The letter serves as a placeholder until an appeal can be filed with the higher court.
“A more substantive filing will be made in the coming weeks once a judge is assigned to consider the appeal,” a spokesman for Mr. Vance’s office said.
A four-judge New York state Supreme Court appellate panel unanimously ruled to dismiss the case, saying the criminal fraud charges violated the state’s double jeopardy law, which bars defendants facing the same or similar charges they faced on the federal level.
The two-page order said the prosecution of Manafort for mortgage fraud and business record falsification charges were not different from the financial fraud case brought by special counsel Robert Mueller in 2018.
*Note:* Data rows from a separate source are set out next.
(** X7. When the callable diffusion ignores the state, the step functions of
    Heun, MilsteinIto and MilsteinStra all return what the Euler step
    function returns, the Euler-Maruyama update
    [y0 + f*dt + g*sqrt(dt)*xi]. *)
Theorem additive_noise_schemes_are_Euler
  (p : Profile R) (eq : DiffEquation R) (gf : R -> R -> list R -> R)
  (y0 t : R) (args : list R) (xi fv : R) (aux : list R) :
  is_stochastic eq = true ->
  g eq = GFun gf ->
  (forall y y', gf y t args = gf y' t args) ->
  f eq y0 t args = returned (is_multi_return eq) fv aux ->
  exists s_euler s_heun s_ito s_stra,
    Euler_get_np_step p eq = Ok s_euler
    /\ Heun_get_np_step p eq = Ok s_heun
    /\ MilsteinIto_get_np_step p eq = Ok s_ito
    /\ MilsteinStra_get_np_step p eq = Ok s_stra
    /\ s_euler y0 t args xi =
         Ok (returned (is_multi_return eq)
               (y0 + fv * get_dt p + gf y0 t args * (sqrt (get_dt p) * xi))
               aux)
    /\ s_heun y0 t args xi = s_euler y0 t args xi
    /\ s_ito y0 t args xi = s_euler y0 t args xi
    /\ s_stra y0 t args xi = s_euler y0 t args xi.
Proof.
  intros Hs Hg Hind Hf.
  unfold Euler_get_np_step, Heun_get_np_step, MilsteinIto_get_np_step,
    MilsteinStra_get_np_step.
  rewrite Hs, Hg.
  destruct (is_multi_return eq); do 4 eexists;
    repeat (split; [reflexivity |]);
    cbv beta zeta; rewrite Hf; simpl; real_arith;
    repeat
      match goal with
      | |- context [gf ?y t args] =>
          lazymatch y with
          | y0 => fail
          | _ => rewrite (Hind y y0)
          end
      end;
    repeat split; same_shape; field.
Qed.

Lemma additive_noise_schemes_are_Euler_witness :
  exists s_euler s_heun s_ito s_stra,
    Euler_get_np_step (profile_of (1 / 10)) additive_callable = Ok s_euler
    /\ Heun_get_np_step (profile_of (1 / 10)) additive_callable = Ok s_heun
    /\ MilsteinIto_get_np_step (profile_of (1 / 10)) additive_callable
       = Ok s_ito
    /\ MilsteinStra_get_np_step (profile_of (1 / 10)) additive_callable
       = Ok s_stra
    /\ s_euler 1 0 [] 2 =
         Ok (PNum (1 + - (1) * (1 / 10) + (1 + 0) * (sqrt (1 / 10) * 2)))
    /\ s_heun 1 0 [] 2 = s_euler 1 0 [] 2
    /\ s_ito 1 0 [] 2 = s_euler 1 0 [] 2
    /\ s_stra 1 0 [] 2 = s_euler 1 0 [] 2.
Proof.
  exact (additive_noise_schemes_are_Euler (profile_of (1 / 10))
           additive_callable (fun _ t _ => 1 + t) 1 0 [] 2 (- (1)) []
           eq_refl eq_refl (fun _ _ => eq_refl) eq_refl).
Defined.

End AdditiveNoiseReal.

(** ** Closures and constructors in every arithmetic *)

Section FurtherGeneric.
Context {V : Type} {AR : Arith V}.
Local Open Scope num_scope.
(** What the loop returns: the entries it was given followed by at most [k]
    new ones, numbered consecutively from [i], and one of three endings. *)
Lemma newton_loop_returns (k : nat) :
  forall (i : Z) (xn : float) (iterations its : list newton_step)
         (root : option float),
    outcome (newton_loop f df tolerance k i xn iterations) = Ret (root, its) ->
    exists recs,
      its = iterations ++ recs
      /\ (List.length recs <= k)%nat
      /\ map nw_iteration recs
         = map (fun j => (i + Z.of_nat j)%Z) (seq 0 (List.length recs))
      /\ ((exists x pre j fx dfx,
             root = Some x
             /\ filter is_warning
                  (trace (newton_loop f df tolerance k i xn iterations)) = []
             /\ recs = pre ++ [NewtonStep j x fx dfx]
             /\ apply_scalar f x = Ok fx
             /\ (abs fx <? tolerance)%float = true)
          \/ (root = None
              /\ filter is_warning
                   (trace (newton_loop f df tolerance k i xn iterations))
                 = [EvWarn "Derivative near zero, Newton's method may fail"]
              /\ recs <> [])
          \/ (exists x,
                root = Some x
                /\ filter is_warning
                     (trace (newton_loop f df tolerance k i xn iterations))
                   = [EvWarn "Maximum iterations reached"]
                /\ List.length recs = k)).
Proof.
  induction k as [| k IH]; intros i xn iterations its root.
  - cbn. intros [= <- <-]. exists []. rewrite app_nil_r.
    repeat split; auto. right. right. eauto.
  - cbn [newton_loop]. unfold engine.
    destruct (apply_scalar f xn) as [fxn | m] eqn:Hf; [| discriminate].
    destruct (apply_scalar df xn) as [dfxn | m] eqn:Hdf; [| discriminate].
    rewrite !bind_Ret. cbn [outcome trace fst snd app].
    destruct (abs fxn <? tolerance)%float eqn:Hconv.
    + cbn. intros [= <- <-]. exists [NewtonStep i xn fxn dfxn].
      split; [reflexivity |]. split; [cbn; lia |].
      split; [cbn; now rewrite Z.add_0_r |].
      left. exists xn, [], i, fxn, dfxn. auto.
    + destruct (abs dfxn <? 1e-15)%float eqn:Hdeg.
      * cbn. intros [= <- <-]. exists [NewtonStep i xn fxn dfxn].
        split; [reflexivity |]. split; [cbn; lia |].
        split; [cbn; now rewrite Z.add_0_r |].
        right. left. repeat split; auto. discriminate.
      * unfold python. rewrite (truediv_guarded _ _ Hdeg), bind_Ret.
        cbn [outcome trace fst snd app filter is_warning].
        intros H. destruct (IH _ _ _ _ _ H)
          as (recs & -> & Hlen & Hnum & Hend).
        exists (NewtonStep i xn fxn dfxn :: recs).
        split; [now rewrite <- app_assoc |].
        split; [cbn; lia |].
        split; [cbn [map List.length nw_iteration]; rewrite Hnum;
                apply numbering_cons |].
        destruct Hend as [(x & pre & j & fx & dfx & -> & Hw & -> & Hfx & Hc)
                         | [(-> & Hw & Hne) | (x & -> & Hw & Hk)]].
        -- left. exists x, (NewtonStep i xn fxn dfxn :: pre), j, fx, dfx.
           auto.
        -- right. left. repeat split; auto. discriminate.
        -- right. right. exists x. repeat split; auto. cbn. lia.
Qed.

End NewtonOutcomes.

Section NewtonsMethodOutcomes.
Context {E : Engine}.
Variables (func : input) (initial_guess : float) (var : expr)
          (tolerance : float) (max_iterations : Z).

(** A call that returns got to its loop. *)
Lemma newtons_method_returns_inv (v : option float * list newton_step) :
  outcome (newtons_method func initial_guess var tolerance max_iterations)
  = Ret v ->
  exists e d f df,
    outcome (normalize func) = Ret e /\ lambdify var e = Ok f
    /\ sp_diff e var 1 = Ok d /\ lambdify var d = Ok df.
Proof.
  unfold newtons_method. rewrite outcome_bind_case.
  destruct (outcome (normalize func)) as [e |] eqn:He; [| discriminate].
  rewrite outcome_bind_case, outcome_engine.
  destruct (lambdify var e) as [f |] eqn:Hf; [| discriminate].
  rewrite outcome_bind_case, outcome_engine.
  destruct (sp_diff e var 1) as [d |] eqn:Hd; [| discriminate].
  rewrite outcome_bind_case, outcome_engine.
  destruct (lambdify var d) as [df |] eqn:Hdf; [| discriminate].
  intros _. exists e, d, f, df. auto.
Qed.

(** X1: every record [newtons_method] returns has at most [max_iterations]
    entries, and they are numbered [0, 1, 2, ...] in order. *)
Theorem newtons_method_record (root : option float) (its : list newton_step) :
  outcome (newtons_method func initial_guess var tolerance max_iterations)
  = Ret (root, its) ->
  (List.length its <= Z.to_nat max_iterations)%nat
  /\ map nw_iteration its = map Z.of_nat (seq 0 (List.length its)).
Proof.
  intros H.
  destruct (newtons_method_returns_inv _ H) as (e & d & f & df & He & Hf & Hd & Hdf).
  rewrite (proj1 (newtons_method_loop func initial_guess var tolerance
                    max_iterations e d f df He Hf Hd Hdf)) in H.
  destruct (newton_loop_returns f df tolerance _ _ _ _ _ _ H)
    as (recs & -> & Hlen & Hnum & _).
  cbn [app]. split; [exact Hlen |]. rewrite Hnum. apply map_ext. intros j. lia.
Qed.

(** X2: a call that returns ends in one of three ways, told apart by the
    warning.  Without a warning the root is the [x] of the last entry and
    passes the tolerance test there; with the derivative warning there is
    no root; with the iterations warning all [max_iterations] rounds were
    run. *)
Theorem newtons_method_outcomes (root : option float) (its : list newton_step) :
  outcome (newtons_method func initial_guess var tolerance max_iterations)
  = Ret (root, its) ->
  (exists x pre j fx dfx e f,
     root = Some x
     /\ warnings (newtons_method func initial_guess var tolerance
                    max_iterations) = []
     /\ its = pre ++ [NewtonStep j x fx dfx]
     /\ outcome (normalize func) = Ret e /\ lambdify var e = Ok f
     /\ apply_scalar f x = Ok fx
     /\ (abs fx <? tolerance)%float = true)
  \/ (root = None
      /\ warnings (newtons_method func initial_guess var tolerance
                     max_iterations)
         = [EvWarn "Derivative near zero, Newton's method may fail"]
      /\ its <> [])
  \/ (exists x,
        root = Some x
        /\ warnings (newtons_method func initial_guess var tolerance
                       max_iterations)
           = [EvWarn "Maximum iterations reached"]
        /\ List.length its = Z.to_nat max_iterations).
Proof.
  intros H.
  destruct (newtons_method_returns_inv _ H) as (e & d & f & df & He & Hf & Hd & Hdf).
  destruct (newtons_method_loop func initial_guess var tolerance
              max_iterations e d f df He Hf Hd Hdf) as [Hout Hwarn].
  rewrite Hout in H. rewrite Hwarn.
  destruct (newton_loop_returns f df tolerance _ _ _ _ _ _ H)
    as (recs & -> & _ & _ & Hend). cbn [app].
  destruct Hend as [(x & pre & j & fx & dfx & -> & Hw & -> & Hfx & Hc)
                   | [(-> & Hw & Hne) | (x & -> & Hw & Hk)]].
  - left. exists x, pre, j, fx, dfx, e, f. auto 10.
  - right. left. auto.
  - right. right. eauto.
Qed.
“The people failed to establish that the federal and state statutes, all of which were directed against fraudulent transactions, were designed to prevent very different kinds of harm or evil,” the court said. “The statutory differences cited by the people fall far short of satisfying the ’very different kinds’ test”
It was the second time a New York court had dismissed the state charges against Manafort. A New York trial judge in December 2019 also said he could not be charged with the financial crimes for which he’d already been tried in federal court.
Some of the state charges appeared to be based on evidence introduced by Mueller’s team in Manafort’s August 2018 federal trial in Alexandria, Virginia.
The jury convicted him on eight charges but deadlocked on 10 other counts.
Manafort later pleaded guilty in Washington to separate but related charges stemming from his lobbying efforts in Ukraine. As part of the plea deal Manafort admitted that all of the charges against him were true.
The judges in Virginia and Washington sentenced him to a combined 7½ years in prison. He was released to home confinement in May because of coronavirus concerns after serving about a third of his sentence.
When Mr. Vance announced the New York indictment in March 2019 he said it involved “serious criminal charges for which the defendant had not been held accountable.”
At the time, political and legal analysts said the New York charges appeared to be an effort to ensure Manafort still served jail time if he was pardoned by the president. Although presidents can issue pardons or commute sentences for federal offenses, they do not have such authority on the state level.
Although Mr. Trump has repeatedly expressed sympathy for Manafort, he has not pardoned him or commuted his sentence.